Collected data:
== Segment start ==

(** * A growable array over raw storage: the model of [RawMemory<T>] and
      [Vector<T>], and the properties of their specification.

    The repository holds two drafts of the same header:
    - [src/advanced-vector/vector.h]  (module [VectorH] below), and
    - [src/unnamed/part_000]          (module [Part000] below).
    The members the two drafts share word for word live in [RawMem] and
    [Vec]; the members that differ are embedded once per draft.

    The embedding is a state-and-exception monad over
    - a heap of raw blocks (a block is a list of slots, a slot is either
      uninitialised or holds a live [T]),
    - a store of objects with identity (needed for [this != &rhs]), and
    - a trace of the allocations, constructions, assignments and
      destructions performed so far. *)

From Stdlib Require Import ZArith Lia.
From stdpp Require Import base option list gmap.

#[local] Open Scope Z_scope.

(* ===================================================================== *)
(** * [size_t] arithmetic *)
(* ===================================================================== *)

(** [size_t] is a 64-bit unsigned integer: a [Z] in [0, 2^64) whose
    arithmetic wraps around. *)
Definition size_mod : Z := 2 ^ 64.

Definition wrap (z : Z) : Z := z mod size_mod.

(** [PTRDIFF_MAX]: no object (hence no block handed out by [operator new])
    is larger than this many bytes, and [sizeof(T) >= 1]. *)
Definition PTRDIFF_MAX : Z := 2 ^ 63 - 1.

(* ===================================================================== *)
(** * The element type [T] *)
(* ===================================================================== *)

(** What the container knows about [T] statically ([sizeof(T)] and the two
    type traits it tests with [if constexpr]) and what the special members
    of [T] do to values: a copy and a move both give the destination the
    value of the source, a move leaves [moved_from v] behind in the source,
    and [T()] yields [value_init]. *)
Class Element (T : Type) := {
  sizeof : Z;
  is_nothrow_move_constructible : bool;
  is_copy_constructible : bool;
  value_init : T;
  moved_from : T -> T;
  sizeof_range : 1 <= sizeof <= PTRDIFF_MAX;
}.

(** The operations of [T] that may throw. *)
Inductive ElemOp (T : Type) : Type :=
| OpValueInit                      (* T()                              *)
| OpCopyCtor (src : T)             (* T(const T&)                      *)
| OpMoveCtor (src : T)             (* T(T&&)                           *)
| OpArgsCtor (v : T)               (* T(args...) building the value v  *)
| OpCopyAssign (dst src : T)       (* dst = src                        *)
| OpMoveAssign (dst src : T).      (* dst = std::move(src)             *)
Arguments OpValueInit {T}.
Arguments OpCopyCtor {T} src.
Arguments OpMoveCtor {T} src.
Arguments OpArgsCtor {T} v.
Arguments OpCopyAssign {T} dst src.
Arguments OpMoveAssign {T} dst src.

(** Addresses of raw blocks and of objects. *)
Definition addr := nat.
Definition loc := nat.

(** What has happened so far, oldest event first. *)
Inductive Event (T : Type) : Type :=
| EvAllocate (n : Z) (a : addr)            (* operator new returned block a, which has
                                              room for n objects of type T             *)
| EvDeallocate (a : addr) (live : list T)  (* operator delete(a); [live] are the objects
                                              still alive in the block at that moment  *)
| EvConstruct (op : ElemOp T) (v : T)      (* a constructor of T completed, giving v   *)
| EvAssign (op : ElemOp T) (v : T)         (* an assignment completed, the target is v *)
| EvDestroy (v : T).                       (* ~T() ran on an object of value v         *)
Arguments EvAllocate {T} n a.
Arguments EvDeallocate {T} a live.
Arguments EvConstruct {T} op v.
Arguments EvAssign {T} op v.
Arguments EvDestroy {T} v.

(** The environment decides, from what has happened so far, whether the
    next operation of [T] throws and whether the next [operator new] throws
    [std::bad_alloc]. Every theorem below holds for every environment unless it
    says otherwise. *)
Class Faults (T : Type) := {
  elem_throws : list (Event T) -> ElemOp T -> bool;
  alloc_throws : list (Event T) -> Z -> bool;
}.

(** A [T*]: a block (or none, for a pointer derived from [nullptr]) and an
    offset counted in elements. *)
Record Ptr := { p_base : option addr; p_off : Z }.

Definition ptr_add (p : Ptr) (k : Z) : Ptr :=
  {| p_base := p_base p; p_off := p_off p + k |}.

(** [class RawMemory]: the data members. [buffer_ = None] is [nullptr]. *)
Record RawMemory := { buffer_ : option addr; capacity_ : Z }.

(** [class Vector]: the data members. *)
Record Vector := { data_ : RawMemory; size_ : Z }.

(* ===================================================================== *)
(** * The machine: state, outcomes, the monad *)
(* ===================================================================== *)

Section Machine.
Context {T : Type} {O : Type}.

(** [O] is the class of the objects that have identity in the program at
    hand ([RawMemory] or [Vector]). *)
Record State := {
  heap : gmap addr (list (option T));
  objs : gmap loc O;
  trace : list (Event T);
}.

Inductive Result (A : Type) : Type :=
| Ok (a : A) (s : State)   (* normal completion                                 *)
| Throw (s : State)        (* an exception propagates out; s is the state left  *)
| Abort                    (* an assert() failed                                *)
| Undefined.               (* undefined behaviour                               *)

Definition M (A : Type) : Type := State -> Result A.
End Machine.

Arguments State : clear implicits.
Arguments Result : clear implicits.
Arguments M : clear implicits.
Arguments Ok {T O A} a s.
Arguments Throw {T O A} s.
Arguments Abort {T O A}.
Arguments Undefined {T O A}.

Section Monad.
Context {T : Type} {O : Type}.
#[local] Abbreviation M := (M T O).

Definition ret {A} (a : A) : M A := fun s => Ok a s.

Definition bind {A B} (m : M A) (k : A -> M B) : M B := fun s =>
  match m s with
  | Ok a s' => k a s'
  | Throw s' => Throw s'
  | Abort => Abort
  | Undefined => Undefined
  end.

Definition throw {A} : M A := fun s => Throw s.
Definition undefined {A} : M A := fun _ => Undefined.

(** [assert(c)]. *)
Definition assert (c : bool) : M unit := fun s => if c then Ok tt s else Abort.

(** [try { m } catch (...) { h; throw; }]; also what a local object's
    destructor [h] does when an exception leaves its scope. *)
Definition on_unwind {A} (m : M A) (h : M unit) : M A := fun s =>
  match m s with
  | Throw s' =>
      match h s' with
      | Ok _ s'' => Throw s''
      | Throw s'' => Throw s''
      | Abort => Abort
      | Undefined => Undefined
      end
  | r => r
  end.

Definition emit (e : Event T) : M unit := fun s =>
  Ok tt {| heap := heap s; objs := objs s; trace := trace s ++ [e] |}.

Definition get_heap : M (gmap addr (list (option T))) := fun s => Ok (heap s) s.

Definition put_heap (h : gmap addr (list (option T))) : M unit := fun s =>
  Ok tt {| heap := h; objs := objs s; trace := trace s |}.

(** The object at [l]; using a location that holds no object is undefined. *)
Definition get_obj (l : loc) : M O := fun s =>
  match objs s !! l with
  | Some o => Ok o s
  | None => Undefined
  end.
(** * PyRes: literals, the clause queue and the inference wrappers

    A shallow embedding of three modules of the prover:
    - [minheap.py]    the binary min-heap that schedules pending clauses,
    - [literals.py]   signed atoms, their normalisation, parsing and printing,
    - [rescontrol.py] the wrappers that enumerate resolvents and factors.

    Python exceptions are results of type [result]; methods that mutate
    [self.tree] are functions of the tree that return the outcome together
    with the tree as the call leaves it (an exception does not undo the
    mutations made before it).  Recursive methods and [while] loops take a
    fuel argument; the callers pass enough of it. *)

From Stdlib Require Import ZArith QArith Qround List Bool Lia String Ascii FinFun Sorted Permutation.
Import ListNotations.

Local Open Scope Z_scope.
Local Set Warnings "-register-all".

(** ** Python outcomes *)

(** The exceptions the modelled code can raise.  [OutOfFuel] is not a Python
  exception: it marks a recursion that was given too little fuel. *)
Inductive exn : Type :=
| IndexError
| AssertionError
| SyntaxError
| OutOfFuel.

Inductive result (A : Type) : Type :=
| Ok (a : A)
| Raise (e : exn).

Arguments Ok {A} a.
Arguments Raise {A} e.

(** ** Stateful code that can raise

  A computation over a mutable object of type [S] (the heap's array, the
  lexer): it returns its outcome and the object as it leaves it. *)

Definition SE (S A : Type) : Type := S -> result A * S.

Definition ret {S A} (a : A) : SE S A := fun s => (Ok a, s).

Definition raise {S A} (e : exn) : SE S A := fun s => (Raise e, s).

Definition lift {S A} (r : result A) : SE S A := fun s => (r, s).

Definition bind {S A B} (m : SE S A) (f : A -> SE S B) : SE S B :=
  fun s => match m s with
           | (Ok a, s') => f a s'
           | (Raise e, s') => (Raise e, s')
           end.

Declare Scope se_scope.
Delimit Scope se_scope with se.
Notation "x <- m ;; k" := (bind m (fun x => k))
  (at level 61, m at next level, right associativity) : se_scope.
Notation "m ;; k" := (bind m (fun _ => k))
  (at level 61, right associativity) : se_scope.
Local Open Scope se_scope.

(** The same for code that only raises. *)
Definition bindr {A B} (r : result A) (f : A -> result B) : result B :=
  match r with
  | Ok a => f a
  | Raise e => Raise e
  end.

(** ** Python lists *)

Module PyList.

(** [l[i]] for an integer [i]: a negative index counts from the end, an
    index outside [-len, len) raises [IndexError]. *)
Definition norm_index (len i : Z) : option nat :=
  if i <? 0
  then if len + i <? 0 then None else Some (Z.to_nat (len + i))
  else if i <? len then Some (Z.to_nat i) else None.

Definition getitem {A} (l : list A) (i : Z) : result A :=
  match norm_index (Z.of_nat (List.length l)) i with
  | Some k => match nth_error l k with
              | Some x => Ok x
              | None => Raise IndexError
              end
  | None => Raise IndexError
  end.

Fixpoint update {A} (l : list A) (k : nat) (x : A) : list A :=
  match l, k with
  | [], _ => []
  | _ :: l', O => x :: l'
  | y :: l', S k' => y :: update l' k' x
  end.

== Segment end ==

• [TASK OBJECTIVE]: Using the entries above, return exactly the lines from the line with "#[local] Abbreviation M := (M T O)." to the line with "(** [assert(c)]. *)", counting both of those lines.

• [RESPONSE AREA]:
#[local] Abbreviation M := (M T O).

Definition ret {A} (a : A) : M A := fun s => Ok a s.

Definition bind {A B} (m : M A) (k : A -> M B) : M B := fun s =>
  match m s with
  | Ok a s' => k a s'
  | Throw s' => Throw s'
  | Abort => Abort
  | Undefined => Undefined
  end.

Definition throw {A} : M A := fun s => Throw s.
Definition undefined {A} : M A := fun _ => Undefined.

(** [assert(c)]. *)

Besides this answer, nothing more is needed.